A nurse did an initial triage assessment to determine how serious their cases were within five minutes. They were transferred to some chairs outside the ER, where a nurse came out with a swab to test Aaron.

"OK, buddy, I only need to be in your nose for about 10 seconds in one nostril," she said.

He turned his head, teared up and started crying before she could count to two. A doctor checked him. His oxygen level was normal, and other vital signs were good. He wrote the mom a prescription for an over-the-counter Tylenol elixir, so that her Medi-Cal plan would pay for it, and off they went.

Jahnee Desselle, 32, sat in the same area outside waiting to see a doctor, while more acute patients were transferred inside. She had body aches, chills and labored breathing that kept her up all night. She is unvaccinated, insisting her religion does not allow the inoculations. She had just got back from a family reunion hunting alligators in Louisiana and, if she were to test positive, suspected she got the virus there.

Dr. Adam Ash approached.

"What's going on?

"I woke up this morning having a hard time breathing. For the last couple days, my chest has been hurting. And I had a real bad earache and a sore throat. I've been feeling like throwing up, and some chills. It's been going on for the last week."

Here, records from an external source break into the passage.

(* ===== verification/TopK.v ===== *)
(** * Bounded priority queue

    Models [lib/segment/src/spaces/tools.rs]: [FixedLengthPriorityQueue],
    which keeps the largest elements pushed into it, and the helpers that
    select the best elements of an iterator.

    [BinaryHeap<Reverse<T>>] is the list of its elements in ascending order
    of [T], so that [peek] is its head and [into_sorted_vec] (ascending in
    [Reverse<T>]) its reversal.  Elements equal in the order of [T] come out
    of a [BinaryHeap] in an unspecified order; the specification below holds
    of every choice. *)

From stdpp Require Import base sets list sorting.
From Stdlib Require Import Lia.
From S2P Require Import Prelude.

Section heap.
Context {T : Type} (leb : T → T → bool).

Definition ltb (x y : T) : bool := negb (leb y x).

(** [BinaryHeap::push] *)
Fixpoint heap_push (x : T) (heap : list T) : list T :=
  match heap with
  | [] => [x]
  | y :: heap' => if leb x y then x :: heap else y :: heap_push x heap'
  end.

Record FixedLengthPriorityQueue := mkQueue {
  heap : list T;
  queue_length : nat;
}.

Definition queue_new {E} (length : nat) : result E FixedLengthPriorityQueue :=
  if decide (0 < length) then Ok (mkQueue [] length) else Panic.

(** [push] returns the element that does not fit, if any.  The minimum is
    replaced through [peek_mut], which restores the heap when dropped. *)
Definition queue_push {E} (value : T) (self : FixedLengthPriorityQueue) :
    result E (option T * FixedLengthPriorityQueue) :=
  if decide (length (heap self) < queue_length self)
  then Ok (None, mkQueue (heap_push value (heap self)) (queue_length self))
  else
    match heap self with
    | [] => Panic
    | x :: rest =>
        if ltb x value
        then Ok (Some x, mkQueue (heap_push value rest) (queue_length self))
        else Ok (Some value, self)
    end.

Definition queue_into_vec (self : FixedLengthPriorityQueue) : list T := rev (heap self).

Definition queue_top (self : FixedLengthPriorityQueue) : option T := head (heap self).

Definition peek_top_largest_iterable {E} (elements : list T) (top : nat) : result E (list T) :=
  if decide (top = 0) then Ok []
  else
    pq ← queue_new top;
    pq ← res_fold (λ element pq, p ← queue_push element pq; Ok p.2) elements pq;
    Ok (queue_into_vec pq).
End heap.

Arguments FixedLengthPriorityQueue : clear implicits.

(** The queue over [Reverse<E>] keeps the smallest elements. *)
Definition peek_top_smallest_iterable {T E} (leb : T → T → bool) (elements : list T) (top : nat) :
    result E (list T) :=
  peek_top_largest_iterable (λ x y, leb y x) elements top.

Section specification.
Context {T : Type} (leb : T → T → bool).
Context (leb_total : ∀ x y, leb x y = true ∨ leb y x = true).
Context (leb_trans : ∀ x y z, leb x y = true → leb y z = true → leb x z = true).

Definition leb_rel (x y : T) : Prop := leb x y = true.

(** [kept] is a selection of the [n] largest elements of [l]. *)
Definition selects (n : nat) (l kept : list T) : Prop :=
  length kept = n `min` length l ∧
  ∃ dropped, l ≡ₚ kept ++ dropped ∧ ∀ x y, x ∈ kept → y ∈ dropped → leb y x = true.

Lemma heap_push_perm x h : heap_push leb x h ≡ₚ x :: h.
Proof.
  induction h as [|y h IH]; simpl; [done|]. destruct (leb x y); [done|].
  rewrite IH. constructor.
Qed.

Lemma heap_push_sorted x h :
  StronglySorted leb_rel h → StronglySorted leb_rel (heap_push leb x h).
Proof using leb_total leb_trans.
  induction 1 as [|y h Hs IH Hf]; simpl; [repeat constructor|]. destruct (leb x y) eqn:Hxy.
  - constructor; [by constructor|]. constructor; [done|].
    eapply Forall_impl; [done|]. intros z. by apply leb_trans.
  - constructor; [done|]. rewrite heap_push_perm. constructor; [|done].
    unfold leb_rel. destruct (leb_total x y); congruence.
Qed.

(** Pushing one more element into a queue that holds a selection. *)
Lemma queue_push_selects {E} x seen pq :
  0 < queue_length pq → StronglySorted leb_rel (heap pq) →
  selects (queue_length pq) seen (heap pq) →
  ∃ o pq', queue_push leb x pq = Ok (E:=E) (o, pq') ∧ queue_length pq' = queue_length pq ∧
    StronglySorted leb_rel (heap pq') ∧ selects (queue_length pq) (x :: seen) (heap pq').
Proof using leb_total leb_trans.
  intros Hpos Hs (Hlen & dropped & Hperm & Hle). unfold queue_push. case_decide as Hfull.
  - eexists _, _. split_and!; [done|done|by apply heap_push_sorted|]. simpl.
    assert (dropped = []) as ->.
    { apply Permutation_length in Hperm. rewrite length_app in Hperm.
      destruct dropped; simpl in *; [done|lia]. }
    split; simpl; [rewrite heap_push_perm; simpl; lia|].
    exists []. rewrite heap_push_perm. split; [|set_solver]. simpl. by constructor.
  - destruct (heap pq) as [|y rest] eqn:Hh; simpl in *; [lia|].
    apply StronglySorted_inv in Hs as [Hs Hf]. rewrite Forall_forall in Hf. unfold ltb.
    destruct (leb x y) eqn:Hxy; simpl.
    + eexists _, _. split_and!; [done|done|rewrite Hh; constructor; [done|by apply Forall_forall]|].
      rewrite Hh. split; simpl; [lia|]. exists (x :: dropped). split.
      * etrans; [by apply Permutation_skip|]. apply (Permutation_middle (y :: rest)).
      * intros z w Hz [->|Hw]%elem_of_cons; [|by apply Hle].
        apply elem_of_cons in Hz as [->|Hz]; [done|].
        eapply leb_trans; [done|]. by apply Hf.
    + assert (leb y x = true) by (destruct (leb_total x y); congruence).
      eexists _, _. split_and!; [done|done|by apply heap_push_sorted|]. simpl.
      split; simpl; [rewrite heap_push_perm; simpl in *; lia|].
      exists (y :: dropped). rewrite heap_push_perm. split.
      * simpl. apply Permutation_skip. by rewrite Hperm, (Permutation_middle rest).
      * intros z w Hz Hw. rewrite heap_push_perm in Hz.
        apply elem_of_cons in Hz as [->|Hz]; apply elem_of_cons in Hw as [->|Hw].
        -- done.
        -- eapply leb_trans; [apply (Hle y w); set_solver|done].
        -- by apply Hf.
        -- apply Hle; set_solver.
Qed.

Lemma queue_fold_selects {E} l seen pq :
  0 < queue_length pq → StronglySorted leb_rel (heap pq) →
  selects (queue_length pq) seen (heap pq) →
  ∃ pq', res_fold (λ element pq, p ← queue_push leb element pq; Ok p.2) l pq = Ok (E:=E) pq' ∧
    StronglySorted leb_rel (heap pq') ∧ selects (queue_length pq) (rev l ++ seen) (heap pq').
Proof using leb_total leb_trans.
  revert seen pq. induction l as [|x l IH]; intros seen pq Hpos Hs Hsel; simpl; [eauto|].
  destruct (queue_push_selects (E:=E) x seen pq Hpos Hs Hsel) as (o & pq' & -> & Hq & Hs' & Hsel').
  simpl. rewrite <-Hq in *. rewrite <-(assoc_L (++)). by apply IH.
Qed.

Lemma selects_perm n l l' kept kept' :
  l ≡ₚ l' → kept ≡ₚ kept' → selects n l kept → selects n l' kept'.
Proof.
  intros Hl Hk (Hlen & d & Hp & Hle). split; [by rewrite <-Hl, <-Hk|].
  exists d. rewrite <-Hl, <-Hk. split; [done|]. intros x y. rewrite <-Hk. apply Hle.
Qed.

Lemma StronglySorted_rev {A} (R : relation A) l :
  StronglySorted R l → StronglySorted (flip R) (rev l).
Proof.
  induction 1 as [|x l Hs IH Hf]; simpl; [constructor|]. apply StronglySorted_app_intro; [done| |].
  - repeat constructor.
  - intros a b Ha ->%list_elem_of_singleton. rewrite Forall_forall in Hf. apply Hf.
    by apply list_elem_of_In, in_rev, list_elem_of_In.
Qed.

(** Shared form of the two selection theorems. *)
Lemma peek_top_largest_selects {E} l top :
  ∃ kept, peek_top_largest_iterable leb l top = Ok (E:=E) kept ∧
    StronglySorted (flip leb_rel) kept ∧ selects top l kept.
Proof using leb_total leb_trans.
  unfold peek_top_largest_iterable. case_decide as Htop.
  { subst. exists []. split_and!; [done|constructor|]. split; [done|]. exists l. set_solver. }
  unfold queue_new. rewrite decide_True by lia. simpl.
  destruct (queue_fold_selects (E:=E) l [] (mkQueue [] top)) as (pq & -> & Hs & Hsel); simpl.
  - lia.
  - constructor.
  - split; [by rewrite Nat.min_0_r|]. exists []. set_solver.
  - exists (queue_into_vec pq). split; [done|]. unfold queue_into_vec. split.
    + by apply StronglySorted_rev.
    + eapply selects_perm; [..|done]; rewrite ?app_nil_r; [by rewrite <-Permutation_rev|].
      apply Permutation_rev.
Qed.
End specification.

(** On an antisymmetric order the selection of the smallest elements is the
    initial part of the sorted list. *)
Section smallest.
Context {T : Type} (leb : T → T → bool) `{!RelDecision (leb_rel leb)}.
Context (leb_total : ∀ x y, leb x y = true ∨ leb y x = true).
Context (leb_trans : ∀ x y z, leb x y = true → leb y z = true → leb x z = true).
Context (leb_antisymm : ∀ x y, leb x y = true → leb y x = true → x = y).

Lemma peek_top_smallest_take {E} l top :
  peek_top_smallest_iterable leb l top = Ok (E:=E) (take top (merge_sort (leb_rel leb) l)).
Proof using leb_total leb_trans leb_antisymm.
  unfold peek_top_smallest_iterable.
  destruct (peek_top_largest_selects (λ x y, leb y x)) with (E:=E) (l:=l) (top:=top)
    as (kept & -> & Hs & Hlen & d & Hp & Hle).
  { intros x y. destruct (leb_total x y); auto. }
  { intros x y z H1 H2. by eapply leb_trans. }
  f_equal. assert (Total (leb_rel leb)) by (intros x y; apply leb_total).
  assert (Transitive (leb_rel leb)) by (intros x y z; apply leb_trans).
  assert (AntiSymm (=) (leb_rel leb)) by (intros x y; apply leb_antisymm).
  assert (merge_sort (leb_rel leb) l = kept ++ merge_sort (leb_rel leb) d) as ->.
  { apply (StronglySorted_unique (leb_rel leb)).
    - apply StronglySorted_merge_sort; apply _.
    - apply StronglySorted_app_intro; [done|apply StronglySorted_merge_sort; apply _|].
      intros x y Hx Hy. rewrite merge_sort_Permutation in Hy. by apply Hle.
    - rewrite !merge_sort_Permutation. done. }
  apply Permutation_length in Hp. rewrite length_app in Hp.
  destruct (decide (top ≤ length l)).
  - rewrite take_app_le by lia. rewrite take_ge by lia. done.
  - rewrite take_ge; [|rewrite length_app, merge_sort_Permutation; lia].
    destruct d as [|x d]; simpl in *; [|lia]. by rewrite app_nil_r.
Qed.
End smallest.

(** Selecting the [top] largest elements of an iterator returns exactly
    [top] of them (all of them if there are fewer), in descending order, and
    no element left out is larger than one returned, whatever the order of
    the iterator and however ties are broken. *)
Lemma peek_top_largest_spec {T E} (leb : T → T → bool) (elements : list T) (top : nat)
  (Htotal : ∀ x y, leb x y = true ∨ leb y x = true)
  (Htrans : ∀ x y z, leb x y = true → leb y z = true → leb x z = true) :
  ∃ kept dropped, peek_top_largest_iterable leb elements top = Ok (E:=E) kept ∧
    elements ≡ₚ kept ++ dropped ∧ length kept = top `min` length elements ∧
    StronglySorted (λ x y, leb y x = true) kept ∧
    ∀ x y, x ∈ kept → y ∈ dropped → leb y x = true.
Proof.
  destruct (peek_top_largest_selects leb Htotal Htrans (E:=E) elements top)
    as (kept & Heq & Hs & Hlen & d & Hp & Hle). exists kept, d. done.
Qed.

He booked her into the "respiration tent" for further observation.

On Jan. 19, the emergency room got access to an adjacent county building to add up to 18 more treatment spaces.

Batchlor hopes the COVID-19 spikes force state legislators to notice the broken system in poor communities of color in California. She largely blames the perennial overcrowding at MLK on Medi-Cal not paying medical providers nearly enough to offer the preventative medical and behavioral health treatment the community needs.

"If they had those things, they would be healthier, they wouldn't be as vulnerable to COVID, they wouldn't be as sick when they contract COVID, and you wouldn't see the crowding that you're seeing in this emergency department today.

"It's part of the multitiered health care system we have created in this country," she added, "and communities like this are at the bottom of that system."